Inactivation of α 1 ‐Antiproteinase Induced by Phenylbutazone: Participation of Peroxyl Radicals and Hydroperoxide

To clarify the action of a side‐effect of phenylbutazone, we investigated the inactivation of α 1 ‐antiproteinase induced by phenylbutazone in the presence of horseradish peroxidase (HRP) and H 2 O 2 (HRP‐H 2 O 2 ). The activity of α 1 ‐antiproteinase was rapidly lost during the interaction of phenylbutazone with HRP‐H 2 O 2 under aerobic conditions. Phenylbutazone showed a marked spectral change under aerobic conditions but not under anaerobic conditions. Spin trap agents were very effective in inhibiting α 1 ‐antiproteinase inactivation induced by phenylbutazone.

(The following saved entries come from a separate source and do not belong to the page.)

Lemma staged_app l1 l2 s : staged (l1 ++ l2) s = let! s' := staged l1 s in staged l2 s'.
Proof. unfold staged. rewrite foldl_app. destruct (foldl _ _ l1); [done|]. cbn [bind]. apply staged_raise. Qed.

Lemma run_counter r s :
  r ∈ REFRESH_ORDER →
  run_stage r s =
    let! c := refresh_one (d_graph s) (entities "releases") (Ok (d_counters s)) r in
    Ok {| d_graph := d_graph s; d_counters := c; d_path := d_path s; d_ext := d_ext s |}.
Proof.
  intros Hr. unfold run_stage. rewrite (bool_decide_eq_true_2 (r ∈ REFRESH_ORDER)) by done.
  rewrite bool_decide_eq_false_2; [done|]. intros ->. revert Hr. decide_now.
Qed.

Lemma staged_counters rels s :
  (∀ r, r ∈ rels → r ∈ REFRESH_ORDER) →
  staged rels s =
    let! c := foldl (refresh_one (d_graph s) (entities "releases")) (Ok (d_counters s)) rels in
    Ok {| d_graph := d_graph s; d_counters := c; d_path := d_path s; d_ext := d_ext s |}.
Proof.
  induction rels as [|r rels IH] in s |- *; intros Hall; [by destruct s|]. rewrite staged_cons, run_counter by (apply Hall; by left).
  cbn [foldl]. destruct (refresh_one _ _ _ r) as [c|e]; cbn [bind].
  - rewrite IH by (intros; apply Hall; by right). done.
  - by rewrite refresh_raised.
Qed.

(** The pass is its stages in a row, committed together. *)
Lemma pass_staged s : plain_pass s = match staged STAGES s with Ok s' => (s', Ok ()) | Raise e => (s, Raise e) end.
Proof.
  unfold plain_pass, refresh_derived_relations, STAGES. cbn [bind]. rewrite staged_cons.
  unfold run_stage at 1. rewrite bool_decide_eq_true_2 by done.
  destruct (reconcile_additive_edges _ _ _) as [gr|]; [|done]. cbn [bind]. rewrite staged_app, staged_counters by done.
  cbn [d_graph d_counters d_path d_ext]. unfold refresh_counter_relations.
  destruct (foldl (refresh_one _ _) _ REFRESH_ORDER) as [c|]; [|done]. unfold PATH_REFRESH_FUNCTIONS. cbn [bind foldl].
  rewrite staged_cons. unfold run_stage at 1.
  rewrite (bool_decide_eq_false_2 ("refresh_artist_member_of" = _)), (bool_decide_eq_false_2 ("refresh_artist_member_of" ∈ _)) by decide_now.
  cbn [d_graph d_path]. destruct (path_function "refresh_artist_member_of" gr (d_path s)) as [p|]; [|done].
  cbn [bind]. rewrite staged_cons. unfold run_stage.
  rewrite (bool_decide_eq_false_2 ("refresh_vertex_degree" = _)), (bool_decide_eq_false_2 ("refresh_vertex_degree" ∈ _)) by decide_now.
  cbn [d_graph d_path]. by destruct (path_function "refresh_vertex_degree" gr p).
Qed.

Lemma profile_staged stages s :
  match staged stages s with
  | Ok s' => profile (λ _, false) stages s = (s', (λ stage, (stage, Committed)) <$> stages, Ok ())
  | Raise e => e ≠ QueryCanceled → (profile (λ _, false) stages s).2 = Raise e
  end.
Proof.
  induction stages as [|stage stages IH] in s |- *; [done|]. rewrite staged_cons. cbn [profile].
  destruct (run_stage stage s) as [s1|e]; cbn [bind].
  - specialize (IH s1). destruct (staged stages s1) as [s2|e]; [by rewrite IH|]. intros He. specialize (IH He).
    by destruct (profile _ stages s1) as [[s3 lines] r].
  - intros He. by rewrite bool_decide_eq_false_2.
Qed.

(** C36 The profile measures the production pass.  Run with no timeout, the stages of
    [measure-derived-stages.py], each committed on its own, leave exactly what the one
    transaction of [refresh_derived_relations] leaves and report every stage committed, in the
    order of the pass; and when the pass fails, the profile fails with the same exception,
    only that what it committed before stays. *)
Theorem profile_measures_pass s :
  match plain_pass s with
  | (s', Ok _) => profile (λ _, false) STAGES s = (s', (λ stage, (stage, Committed)) <$> STAGES, Ok ())
  | (s', Raise e) => s' = s ∧ (e ≠ QueryCanceled → (profile (λ _, false) STAGES s).2 = Raise e)
  end.
Proof. rewrite pass_staged. pose proof (profile_staged STAGES s) as Hp. by destruct (staged STAGES s). Qed.

(** ** A retry on the same data *)

Lemma reconcile_table_idem relation asserted t :
  keyed_by_row key_of relation t →
  reconcile_table key_of relation asserted (reconcile_table key_of relation asserted t) = reconcile_table key_of relation asserted t.
Proof.
  intros Hk. assert (keyed_by_row key_of relation (reconcile_table key_of relation asserted t)) as Hk'.
  { split; [by apply Hk|]. intros k x Hx. by apply reconcile_table_exact in Hx as [-> _]. }
  apply map_eq. intros k. apply option_eq. intros x. by rewrite !reconcile_table_exact.
Qed.

(** The relation's rows as the sweep leaves them. *)
Definition swept_relation (gr : graph_db) (a : string * (string * (dict → bool))) : Prop :=
  reconcile_relation key_of entities gr a = Some gr.

Lemma reconcile_relation_swept gr gr' relation table predicate :
  keyed_by_row key_of relation (tbl gr relation) →
  reconcile_relation key_of entities gr (relation, (table, predicate)) = Some gr' →
  ∀ gr'', gr'' !! relation = gr' !! relation → swept_relation gr'' (relation, (table, predicate)).
Proof.
  intros Hk Hr gr'' Heq. unfold swept_relation, reconcile_relation in *. case_bool_decide; [done|].
  destruct (page_loop _ _ _ _ _ _ _) as [asserted|]; [|done]. injection Hr as <-. rewrite lookup_insert_eq in Heq.
  f_equal. unfold tbl at 1. rewrite Heq. cbn [default from_option id]. rewrite reconcile_table_idem by done. by apply insert_id.
Qed.

Lemma reconcile_relation_other gr gr' relation table predicate r :
  reconcile_relation key_of entities gr (relation, (table, predicate)) = Some gr' → r ≠ relation → gr' !! r = gr !! r.
Proof.
  unfold reconcile_relation. case_bool_decide; [by intros [= ->]|]. destruct (page_loop _ _ _ _ _ _ _); [|done].
  intros [= <-] Hr. by rewrite lookup_insert_ne.
Qed.

Lemma reconcile_swept gr gr' :
  keyed_by_row key_of "member_of" (tbl gr "member_of") → keyed_by_row key_of "same_as" (tbl gr "same_as") →
  reconcile_additive_edges key_of entities gr = Some gr' → reconcile_additive_edges key_of entities gr' = Some gr'.
Proof.
  intros Hm Hs Hr. destruct (reconcile_both key_of entities gr) as (gr1 & gr2 & E1 & E2 & E12). simplify_eq.
  assert (tbl gr1 "same_as" = tbl gr "same_as") as Ht by (unfold tbl; by rewrite (reconcile_relation_other _ _ _ _ _ "same_as" E1)).
  rewrite <-Ht in Hs. destruct (reconcile_both key_of entities gr') as (gr3 & gr4 & E3 & E4 & ->).
  pose proof (reconcile_relation_swept _ _ _ _ _ Hm E1 gr' (reconcile_relation_other _ _ _ _ _ "member_of" E2 ltac:(done))) as Hm'.
  unfold swept_relation in Hm'. rewrite Hm' in E3. injection E3 as <-.
  pose proof (reconcile_relation_swept _ _ _ _ _ Hs E2 gr' eq_refl) as Hs'. unfold swept_relation in Hs'. by rewrite Hs' in E4.
Qed.

Lemma plain_pass_ok s s' :
  plain_pass s = (s', Ok ()) →
  reconcile_additive_edges key_of entities (d_graph s) = Some (d_graph s') ∧
  refresh_counter_relations (d_graph s') (entities "releases") (d_counters s) = Ok (d_counters s').
Proof.
  intros Hp. pose proof (refresh_derived_atomic key_of path_function entities Ok Ok (λ ext, ext) s) as Ha.
  unfold plain_pass in Hp. rewrite Hp in Ha. naive_solver.
Qed.

(** The unchanged-data retry finds nothing to do: with the two swept relations keyed by their
    rows, a second pass over the same catalog leaves the edges and every counter as the first one left
    them, so both report the same row counts. *)
Theorem retry_changes_nothing s s1 s2 :
  keyed_by_row key_of "member_of" (tbl (d_graph s) "member_of") → keyed_by_row key_of "same_as" (tbl (d_graph s) "same_as") →
  plain_pass s = (s1, Ok ()) → plain_pass s1 = (s2, Ok ()) →
  d_graph s2 = d_graph s1 ∧ d_counters s2 = d_counters s1 ∧ counter_rows s2 = counter_rows s1.
Proof.
  intros Hm Hs [Hg1 Hc1]%plain_pass_ok [Hg2 Hc2]%plain_pass_ok.
  pose proof (reconcile_swept _ _ Hm Hs Hg1) as Hg. rewrite Hg in Hg2. injection Hg2 as Hg2. rewrite <-Hg2 in Hc2.
  assert (d_counters s2 = d_counters s1) as Hc.
  { destruct (refresh_counters_project _ _ _ _ Hc1) as (_ & Hout & Hany).
    rewrite (Hany (d_counters s1)) in Hc2; [by injection Hc2|done]. }
  split_and!; [done..|]. unfold counter_rows. by rewrite Hc.
Qed.
End passes.

(** ** The stage logger *)

(** [StageLogger.info]: what it keeps of a log line, from its fields. *)
Definition stage_info {D} (event : string) (duration : option D) (relation function : option string) (stages : list (string * D))
    : list (string * D) :=
  match duration with
  | None => stages
  | Some d =>
      let named := match relation with
                   | Some r => if bool_decide (r = "") then function else Some r
                   | None => function
                   end in
      match named with
      | Some name => od_set name d stages
      | None => if contains "Refreshed the derived graph relations" event then od_set "total_logged" d stages else stages
      end
  end.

Oxidation of phenylbutazone was stopped by catalase, but the inactivation reaction of α 1 ‐antiproteinase proceeded even after removal of H 2 O 2 in the reaction mixture. Formation of the peroxidative product from phenylbutazone was detected by iodometric assay. These results indicate that both peroxyl radicals and the peroxidative product of phenylbutazone participated in the inactivation of α 1 ‐antiproteinase. Other anti‐inflammatory drugs did not inactivate α 1 ‐antiproteinase during interaction with HRP‐H 2 O 2 . Inactivation of α 1 ‐antiproteinase may contribute to serious side effects of phenylbutazone.